I am getting hosed on pizza box costs, I am at $0.75 each for a 16" box, and my circles cost us $0.20 each, so I am just under $1.00 packaging each large pizza if I only used boxes
Add that up over a years time at your current volume. That’d put you on a brand new Harley Street-Glide Special every spring.
I’ve only started seeing pizza boxes once the chains entered the state in the 1980’s, otherwise all the mom & pop shops used bags, and many still do.
(I am not 100% pizza, so my pizza volumes do not allow me to get the stellar deals many of you see on bulk packaging purchases, only about 15% of my sales are pizza right now, and we are trying to up that considerably)

This is my question also. We have placed the pizza directly on the box since day 1. I have tested all of the above products at various times over the years and personally have not found a difference.

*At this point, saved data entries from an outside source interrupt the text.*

(** C4: Two routers that sign with the keys of their identities, and Alice
    connects to Bob: both machines can be made.  However their polls interleave,
    whatever pieces the bytes arrive in and however few the connection takes at a
    time, neither panics nor fails; whoever is through has the other's identity,
    nothing unread or unwritten, and a codec whose cipher is in step with the
    other's in both directions; and from wherever they are, five polls with room
    bring both through. *)
Theorem ntcp_handshake_completes (dsa_verify : DsaPublicKey -> bytes -> DsaSignature -> bool) (ck_a ck_b : HsClock)
    (draw_a draw_b : bytes) (ra rb : RouterIdentity) (ka kb : SigningPrivateKey) (es : list (NetEvent IoEnv IoEnv)) :
  group_ok grp -> bytes_ok draw_a -> bytes_ok draw_b -> clock_ok ck_a -> clock_ok ck_b ->
  signer ka ra -> signer kb rb -> sendable_identity ra -> wf_RouterIdentity rb ->
  Forall (event_ok env_ok env_ok) es ->
  exists a0 b0 ca cb w, OBHandshake_new ck_a draw_a ra ka rb = cret a0 /\ IBHandshake_new draw_b rb kb = Ret b0 /\
    (wf_Aes256 (aes ca) /\ wf_Aes256 (aes cb) /\ in_sync (aes ca) (aes cb) /\ in_sync (aes cb) (aes ca) /\
     decrypted ca = 0 /\ decrypted cb = 0) /\
    ntcp_run dsa_verify ck_a ck_b (mkNet (Running a0) (Running b0) [] []) es = cret w /\
    ((exists a, alice w = Running a) \/ alice w = Through (rb, mkFramed ca [] false [])) /\
    ((exists b, bob w = Running b) \/ bob w = Through (ra, mkFramed cb [] false [])) /\
    forall e1 e2 e3 e4 e5, roomy e1 -> roomy e2 -> roomy e3 -> roomy e4 -> roomy e5 ->
      exists w', ntcp_run dsa_verify ck_a ck_b w [PollAlice e1; PollBob e2; PollAlice e3; PollBob e4; PollAlice e5] = cret w' /\
        alice w' = Through (rb, mkFramed ca [] false []) /\ bob w' = Through (ra, mkFramed cb [] false []).
Proof. apply ntcp_handshake_runs. Qed.

(** C5: Whatever the other end sends, in whatever pieces: if Alice's handshake
    succeeds, it is with the identity she connected to, whose key has signed both
    DH values for her; if Bob's succeeds, the key of the identity he then has has
    signed both DH values for him.  The session key of either is the one agreed
    on with exactly the value that was signed. *)
Theorem ntcp_handshake_authenticates (dsa_verify : DsaPublicKey -> bytes -> DsaSignature -> bool) (ck : HsClock)
    (draw : bytes) (own : RouterIdentity) (key : SigningPrivateKey) (fuel : nat) :
  (forall (remote peer : RouterIdentity) (a0 a : OBHandshake) (ea : list (IoEnv * bytes)) (la : bytes) (ca : Framed Codec),
    OBHandshake_new ck draw own key remote = cret a0 ->
    polls (ob_step dsa_verify ck) fuel a0 [] ea = cret (a, la, Finished (peer, ca)) ->
    peer = remote /\ exists mine y, get_pub (DHSessionKeyBuilder_new draw) = Ret mine /\ len y = 256 /\
      signed_for dsa_verify own remote mine y /\
      build_session_key (DHSessionKeyBuilder_new draw) y = Ret (aes_key (aes (fr_codec ca)))) /\
  (forall (peer : RouterIdentity) (b0 b : IBHandshake) (eb : list (IoEnv * bytes)) (lb : bytes) (cb : Framed Codec),
    IBHandshake_new draw own key = Ret b0 ->
    polls (ib_step dsa_verify ck) fuel b0 [] eb = cret (b, lb, Finished (peer, cb)) ->
    exists mine x, get_pub (DHSessionKeyBuilder_new draw) = Ret mine /\ len x = 256 /\
      signed_for dsa_verify own peer x mine /\
      build_session_key (DHSessionKeyBuilder_new draw) x = Ret (aes_key (aes (fr_codec cb)))).
Proof.
  split.
  - intros remote peer a0 a ea la ca Hob Pa. destruct (ob_new_keeps ck draw own key remote a0 Hob) as (mine & Gx & Ia).
    destruct (polls_keep _ fuel _ _ (ob_step_keeps dsa_verify own remote _ mine ck) _ _ _ _ _ _ Ia Pa) as (E & y & H).
    split; [exact E|]. by exists mine, y.
  - intros peer b0 b eb lb cb Hib Pb. destruct (ib_new_keeps dsa_verify draw own key b0 Hib) as (mine & Gy & Ib).
    destruct (polls_keep _ fuel _ _ (ib_step_keeps dsa_verify own _ mine ck) _ _ _ _ _ _ Ib Pb) as (x & H). by exists mine, x.
Qed.

End Props.

#[local] Existing Instances nom_ref cf_ref biguint_ref sigcrates_ref sha2_ref aes_ref mersenne_group.
Import DataSamples NtcpHsSamples.

Definition no_dsa (_ : DsaPublicKey) (_ : bytes) (_ : DsaSignature) : bool := false.

Lemma ntcp_handshake_completes_witness :
  exists a0 b0 ca cb w, OBHandshake_new sample_clock [5] ref_rid ref_ssk ref_rid = cret a0 /\ IBHandshake_new [9] ref_rid ref_ssk = Ret b0 /\
    (wf_Aes256 (aes ca) /\ wf_Aes256 (aes cb) /\ in_sync (aes ca) (aes cb) /\ in_sync (aes cb) (aes ca) /\
     decrypted ca = 0 /\ decrypted cb = 0) /\
    ntcp_run no_dsa sample_clock sample_clock (mkNet (Running a0) (Running b0) [] []) sample_events = cret w /\
    ((exists a, alice w = Running a) \/ alice w = Through (ref_rid, mkFramed ca [] false [])) /\
    ((exists b, bob w = Running b) \/ bob w = Through (ref_rid, mkFramed cb [] false [])) /\
    forall e1 e2 e3 e4 e5, roomy e1 -> roomy e2 -> roomy e3 -> roomy e4 -> roomy e5 ->
      exists w', ntcp_run no_dsa sample_clock sample_clock w [PollAlice e1; PollBob e2; PollAlice e3; PollBob e4; PollAlice e5] = cret w' /\
        alice w' = Through (ref_rid, mkFramed ca [] false []) /\ bob w' = Through (ref_rid, mkFramed cb [] false []).
Proof.
  exact (ntcp_handshake_completes no_dsa sample_clock sample_clock [5] [9] ref_rid ref_rid ref_ssk ref_ssk sample_events
    mersenne_group_ok (proj1 draws_ok) (proj2 draws_ok) sample_clock_ok sample_clock_ok ref_signer ref_signer ref_sendable ref_rid_wf
    sample_events_ok).
Defined.

Lemma ntcp_handshake_authenticates_witness :
  exists ca cb : Framed Codec,
    (ref_rid = ref_rid /\ exists mine y, get_pub (DHSessionKeyBuilder_new [5]) = Ret mine /\ len y = 256 /\
       signed_for no_dsa ref_rid ref_rid mine y /\
       build_session_key (DHSessionKeyBuilder_new [5]) y = Ret (aes_key (aes (fr_codec ca)))) /\
    (exists mine x, get_pub (DHSessionKeyBuilder_new [9]) = Ret mine /\ len x = 256 /\
       signed_for no_dsa ref_rid ref_rid x mine /\
       build_session_key (DHSessionKeyBuilder_new [9]) x = Ret (aes_key (aes (fr_codec cb)))).
Proof.
  destruct (both_finish no_dsa mersenne_group_ok sample_clock sample_clock [5] [9] ref_rid ref_rid ref_ssk ref_ssk fast (proj1 draws_ok) (proj2 draws_ok)
    sample_clock_ok sample_clock_ok ref_signer ref_signer ref_sendable ref_rid_wf fast_roomy)
    as (a0 & b0 & in_a & in_b & ha & hb & la & lb & ca & cb & Ha & Hb & Pa & Pb).
  exists ca, cb. split.
  - exact (proj1 (ntcp_handshake_authenticates no_dsa sample_clock [5] ref_rid ref_ssk 6) ref_rid ref_rid a0 ha [(fast, in_a)] la ca Ha Pa).
  - exact (proj2 (ntcp_handshake_authenticates no_dsa sample_clock [9] ref_rid ref_ssk 6) ref_rid b0 hb [(fast, in_b)] lb cb Hb Pb).
Defined.

End NtcpHsRunProps.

Except 1. With the ripple board insert, on a delivered pizza. The pizza is slightly more crispier for about 30 seconds right when you open the box. After the steam goes away the pizza was identical with or without the insert.

around here(Chicago) all thin crust pizzas get delivered in bags… we use reusable boxes for each bagged pizzas. if someone orders multiple pizzas, or stuffed or pan pizzas they go in regular pizza boxes.

We use perfect crust liners, it could be debated if they work better or not, but one thing that can’t be debated is that people eat with their eye’s and when you open a pizza box using a perfect crust liner-- it looks crisp and clean not a greasy, wet mess sitting at the bottom of the box. Perception is reality. sell the sizzle. lol Even if it tastes the same.

we used a clay box with corrgated pizza circles for 25yrs (no delivery). When we added delivery about 10yrs ago the clay boxes would not hold well so we switched to corrugated boxes, but the circles were overkill and expensive. The paper liner did not work well especially with veg & specialty pizzas. We used the crust saver for a year but found it expensive. After years, I finally found a reasonable solution that I found works just as well as the perfect crust/crust saver, which is the pizza insert (corrugated ripple board) from Star Pizza Box in OH. I order 75-100cases a clip that come on a rig and store to make cost reasonable. For dine-in we use a pizza screen (we cook in pans) and serve on a tray which we find works out very well

Does the oil just fall off the bottom of the slices and into the perfect crust liner then or how does it work?

Give them a call, have them send you a few samples to check them out. I plan to add them here before summer.